For the role of second banana Barney Rubble, Fred's loyal next-door neighbor, Rick Moranis is said to be ready to sign on the dotted line. But then things get a bit cloudy.

This past week, there were rumors that Geena Davis was poised to accept the part of Wilma, Fred's level-headed wife, alarming some in town who had projects in the works for the actress, one of the most castable and coveted female stars of the moment (with Sharon Stone).

But production company heads, rest assured: Davis will not be tackling Wilma. According to sources close to the "Flintstones," director Brian Levant ("Beethoven") is considering other actresses for the role. Among the names being batted about to play the prehistoric good wife: Catherine O'Hara and Faith Ford ("Murphy Brown").

Among the finalists for the part of Betty Rubble, Barney's wife and Wilma's pal: Rosie O'Donnell and Tracey Ullman. O'Donnell is said to be very interested in the role.

Casting somewhat bankable established stars such as Goodman, Moranis and the above actresses in movies based on television shows is part of a continuing trend.

Paramount's signing of Anjelica Huston as Morticia in "The Addams Family" is said to have helped the cause. Widely regarded as "a class act," as one producer put it, Huston made it "socially acceptable" for serious actors to accept parts in TV fare translated for the silver screen.

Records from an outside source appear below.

(* ===== verification/Ramfs.v ===== *)
(** * Directories of the memory file system (libvfs/fs/ramfs/ramfs.c, ramfs-private.h)

    Nodes are reference counted objects; a directory holds its children in a hash
    list of the container library and owns one reference to each of them.  This file
    models the heap of nodes and of file data, with the counters, the locks of the
    directories, and the operations the virtual file system calls. *)

From stdpp Require Import gmap.
From S2P Require Import Prelude FileOps RamfsFile.
Import FileOps.

Module Ramfs.

(** The length of names (CONFIG_VFS_NAMELEN), the width of uintptr_t, the byte order,
    and whether the spin locks exist (several processors). *)
Record config := { NAMELEN : nat; W : Z; big : bool; smp : bool }.

Definition EEXISTS : Z := 17.
Definition EISDIR : Z := 21.

(** ** Hash lists (gpct cont_hashlist.t, _cont_hash_cmp.t) *)

(** The value of the bytes of a word in memory. *)
Definition word (b : bool) (bs : list Z) : Z :=
  foldr (λ x v, x + 256 * v) 0 (if b then reverse bs else bs).

(** The loop shared by the hash functions on bytes, half words and words. *)
Fixpoint rawdata_hash_loop (cfg : config) (k n : nat) (val : Z) (blob : list Z) : Z :=
  match n with
  | O => val
  | S n => rawdata_hash_loop cfg k n (wrapu (W cfg) (Z.lxor (word (big cfg) (take k blob)) (Z.shiftl val 1))) (drop k blob)
  end.
Definition gpct_rawdata_hash (cfg : config) (blob : list Z) : Z :=
  let size := Z.of_nat (length blob) in
  let k := if Z.land size 3 =? 0 then 4%nat else if Z.land size 1 =? 0 then 2%nat else 1%nat in
  rawdata_hash_loop cfg k (length blob / k) 0 blob.

(** The heads of a hash list, each with the items that hang from it. *)
Definition hashsize : nat := 5.
Definition hash_index (cfg : config) (name : list Z) : nat := Z.to_nat (gpct_rawdata_hash cfg name mod Z.of_nat hashsize).
Definition hash_init : list (list nat) := replicate hashsize [].
Definition hash_push (cfg : config) (name : list Z) (item : nat) (b : list (list nat)) : list (list nat) := alter (cons item) (hash_index cfg name) b.
(** Unlinking an item that is not linked follows stale links. *)
Definition hash_remove (item : nat) (b : list (list nat)) : outcome (list (list nat)) :=
  require (bool_decide (item ∈ concat b)) FCorrupt;;
  Ok (filter (λ x, x ≠ item) <$> b).
Definition hash_count (b : list (list nat)) : Z := Z.of_nat (length (concat b)).

(** ** Objects *)

Inductive vfs_node_type_e := VFS_NODE_DIR | VFS_NODE_FILE.
#[export] Instance type_eq_dec : EqDecision vfs_node_type_e.
Proof. solve_decision. Defined.

(** The union of a node: the data of a file, or the children of a directory and
    their lock. *)
Inductive fs_node_u := Data (d : nat) | Children (b : list (list nat)) (locked : bool).

(** The name is not set by the constructor. *)
Record fs_node_s := { refcnt : Z; name : list Z; type : vfs_node_type_e; parent : option nat; body : fs_node_u }.
Record data_obj := { data_refcnt : Z; data_val : RamfsFile.ramfs_data_s }.

(** The live objects, by their addresses. *)
Record ramfs := { nodes : gmap nat fs_node_s; datas : gmap nat data_obj }.

(** An access to an object that is freed is caught as a corruption. *)
Definition get (n : nat) (s : ramfs) : outcome fs_node_s := of_option FCorrupt (nodes s !! n).
Definition put (n : nat) (x : fs_node_s) (s : ramfs) : ramfs := {| nodes := <[n := x]> (nodes s); datas := datas s |}.
Definition set_refcnt (r : Z) (x : fs_node_s) : fs_node_s := {| refcnt := r; name := name x; type := type x; parent := parent x; body := body x |}.
Definition set_name (nm : list Z) (x : fs_node_s) : fs_node_s := {| refcnt := refcnt x; name := nm; type := type x; parent := parent x; body := body x |}.
Definition set_parent (p : option nat) (x : fs_node_s) : fs_node_s := {| refcnt := refcnt x; name := name x; type := type x; parent := p; body := body x |}.
Definition set_body (u : fs_node_u) (x : fs_node_s) : fs_node_s := {| refcnt := refcnt x; name := name x; type := type x; parent := parent x; body := u |}.
Definition modify (n : nat) (f : fs_node_s → fs_node_s) (s : ramfs) : outcome ramfs := x ← get n s; Ok (put n (f x) s).
(* ===== verification/RamfsSpec.v ===== *)
(** * Directories of the memory file system: reference semantics and refinement

    The reference semantics keeps the live nodes with their attributes, the place of
    each linked node, and the references the clients own.  The heap of the file
    system implements it: the counters are the references that exist, the hash
    lists hold the children, and no operation touches a freed object. *)

From stdpp Require Import gmap gmultiset.
From S2P Require Import Prelude FileOps RamfsFile Ramfs.
Import FileOps Ramfs.

Module RamfsSpec.

(** ** Abstract state *)

Record attr := { a_name : list Z; a_type : vfs_node_type_e; a_parent : option nat; a_data : option nat }.

(** The nodes, the directory each linked node is in, the values of the file data, and
    the references owned by clients to nodes and to data. *)
Record astate := { attrs : gmap nat attr; dirof : gmap nat nat; dvals : gmap nat RamfsFile.ramfs_data_s;
                   held : gmultiset nat; dheld : gmultiset nat }.

Definition set_attrs f A := {| attrs := f (attrs A); dirof := dirof A; dvals := dvals A; held := held A; dheld := dheld A |}.
Definition set_dirof f A := {| attrs := attrs A; dirof := f (dirof A); dvals := dvals A; held := held A; dheld := dheld A |}.
Definition set_dvals f A := {| attrs := attrs A; dirof := dirof A; dvals := f (dvals A); held := held A; dheld := dheld A |}.
Definition set_held f A := {| attrs := attrs A; dirof := dirof A; dvals := dvals A; held := f (held A); dheld := dheld A |}.
Definition set_dheld f A := {| attrs := attrs A; dirof := dirof A; dvals := dvals A; held := held A; dheld := f (dheld A) |}.

Definition with_name nm a := {| a_name := nm; a_type := a_type a; a_parent := a_parent a; a_data := a_data a |}.
Definition with_parent p a := {| a_name := a_name a; a_type := a_type a; a_parent := p; a_data := a_data a |}.

(** The references that exist to a node and to file data. *)
Definition linked (A : astate) (n : nat) : nat := if dirof A !! n is Some _ then 1 else 0.
Definition refs (A : astate) (n : nat) : nat := multiplicity n (held A) + linked A n.
Definition users (A : astate) (d : nat) : nat := size (filter (λ x, a_data x.2 = Some d) (attrs A)).
Definition drefs (A : astate) (d : nat) : nat := multiplicity d (dheld A) + users A d.

(** The children of a directory, and the one of a name. *)
Definition kids (A : astate) (n : nat) : gmap nat nat := filter (λ x, x.2 = n) (dirof A).
Definition named (A : astate) (n : nat) (nm : list Z) : gmap nat nat := filter (λ x, a_name <$> attrs A !! x.1 = Some nm) (kids A n).
Definition entry (A : astate) (n : nat) (nm : list Z) : option nat := fst <$> head (map_to_list (named A n nm)).

(** *** Steps of the reference semantics *)

Definition hold (n : nat) (A : astate) : astate := set_held (λ h, h ⊎ {[+ n +]}) A.
(** Data without references goes away, and so does a node, with its use of the data. *)
Definition dcollect (d : nat) (A : astate) : astate := if (drefs A d =? 0)%nat then set_dvals (delete d) A else A.
Definition collect (n : nat) (A : astate) : astate :=
  if (refs A n =? 0)%nat then
    let A' := set_attrs (delete n) A in
    match attrs A !! n ≫= a_data with Some d => dcollect d A' | None => A' end
  else A.
Definition release (n : nat) (A : astate) : astate := collect n (set_held (λ h, h ∖ {[+ n +]}) A).
Definition dhold (d : nat) (A : astate) : astate := set_dheld (λ h, h ⊎ {[+ d +]}) A.
Definition drelease (d : nat) (A : astate) : astate := dcollect d (set_dheld (λ h, h ∖ {[+ d +]}) A).

Section core.
Context (cfg : config).

(** ** The heap that represents a state *)

Definition chains_ok (A : astate) (n : nat) (b : list (list nat)) : Prop :=
  length b = hashsize ∧ ∀ i ch, b !! i = Some ch → NoDup ch ∧
    ∀ c, c ∈ ch ↔ dirof A !! c = Some n ∧ ∃ a, attrs A !! c = Some a ∧ hash_index cfg (a_name a) = i.

(** [L]: the directories that are locked. *)
Record node_ok (L : gset nat) (A : astate) (n : nat) (x : fs_node_s) (a : attr) : Prop := {
  n_name : name x = a_name a;
  n_type : type x = a_type a;
  n_parent : parent x = a_parent a;
  n_refcnt : refcnt x = Z.of_nat (refs A n);
  n_live : (0 < refs A n)%nat;
  n_body : match body x with
           | Data d => a_type a = VFS_NODE_FILE ∧ a_data a = Some d
           | Children b l => a_type a = VFS_NODE_DIR ∧ a_data a = None ∧ chains_ok A n b ∧ l = smp cfg && bool_decide (n ∈ L)
           end }.
Definition data_ok (A : astate) (d : nat) (o : data_obj) (v : RamfsFile.ramfs_data_s) : Prop :=
  data_val o = v ∧ data_refcnt o = Z.of_nat (drefs A d) ∧ (0 < drefs A d)%nat.

Record wf (A : astate) : Prop := {
  wf_dirof : ∀ c n, dirof A !! c = Some n → is_Some (attrs A !! c) ∧ ∃ a, attrs A !! n = Some a ∧ a_type a = VFS_NODE_DIR;
  wf_names : ∀ c c' n a a', dirof A !! c = Some n → dirof A !! c' = Some n → attrs A !! c = Some a → attrs A !! c' = Some a' → a_name a = a_name a' → c = c';
  wf_held : ∀ n, n ∈ held A → is_Some (attrs A !! n);
  wf_dheld : ∀ d, d ∈ dheld A → is_Some (dvals A !! d);
  wf_data : ∀ n a d, attrs A !! n = Some a → a_data a = Some d → is_Some (dvals A !! d) }.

The studios love the big names because they act as box-office insurance and give the projects industry clout. And the roles are extremely lucrative for actors: They usually get points in such TV-show-to-movie productions, and they can clean up financially during contract negotiations for the almost-guaranteed sequels.

Several A-list stars are apparently looking for their own tent-pole franchise based on television shows. Among the more interesting star-heavy movie remakes of TV shows reportedly in the works: Harrison Ford as "The Fugitive," Geena Davis as hepcat supersleuth "Honey West" and Mel Gibson as "The Saint."

Some stars, it should be noted, do pass up television adaptations. Kathleen Turner, sources say, was offered the part of serial killer/nanny Debbie in the "Addams Family" sequel, due this Thanksgiving. After deliberation, she passed and the role has gone to Joan Cusack.

"The Flintstones" is one of those projects that has been in the inflatable stages for years. Countless "what if?" scenarios have been tossed about, and five movie scripts written.

"We wanted to preserve the identity of the piece and yet make it original, and that's not always easy to do," says producer Kathleen Kennedy. "In the end, we have found that the hardest thing of all was keeping it simple."

In the new and hopefully final script for "The Flintstones" movie due this week by Gary Ross ("Big," "Dave"), the story is a relatively easy one to follow.

Among the highlights: Fred is kicked upstairs into management after years of toiling in his rock quarry factory job. Fellow quarry worker Barney hits the rocks as Fred ascends, and he and Betty move in with the Flintstones. Madness and comedy follows, with children Bam-Bam and Pebbles caught in the middle.

The production process for turning these lightweight television shows into movies is deceptively complicated. "The problem with all these movies," says one source, "is that you have to blow them up and that takes time and money. They have to be huge, much bigger than the TV shows they are based on, because audiences have that expectation. If they are going to pay $7.50 for something they can watch in reruns, they want it to be spectacular entertainment."

Although Goodman is clearly the star of "The Flintstones," the show may in the end be stolen by family dinosaur Dino; in a movie loaded with expensive special effects, Dino will prove to be the most challenging. Jim Henson Studios is said to be crafting Dino's image, which will be unlike the dinosaurs in Universal's other creature movie, "Jurassic Park." Dino will probably be more pastel and cuddly (get ready for the stuffed animals, and surely a marketing tie-in).

"The Flintstones," while originally envisioned as a big Christmas movie for '93, will not meet that date. Not wanting to rush things, the studio will probably release the movie in the summer of '94, at which time "yabba dabba doo" should firmly be in place as the nation's catch phrase of choice.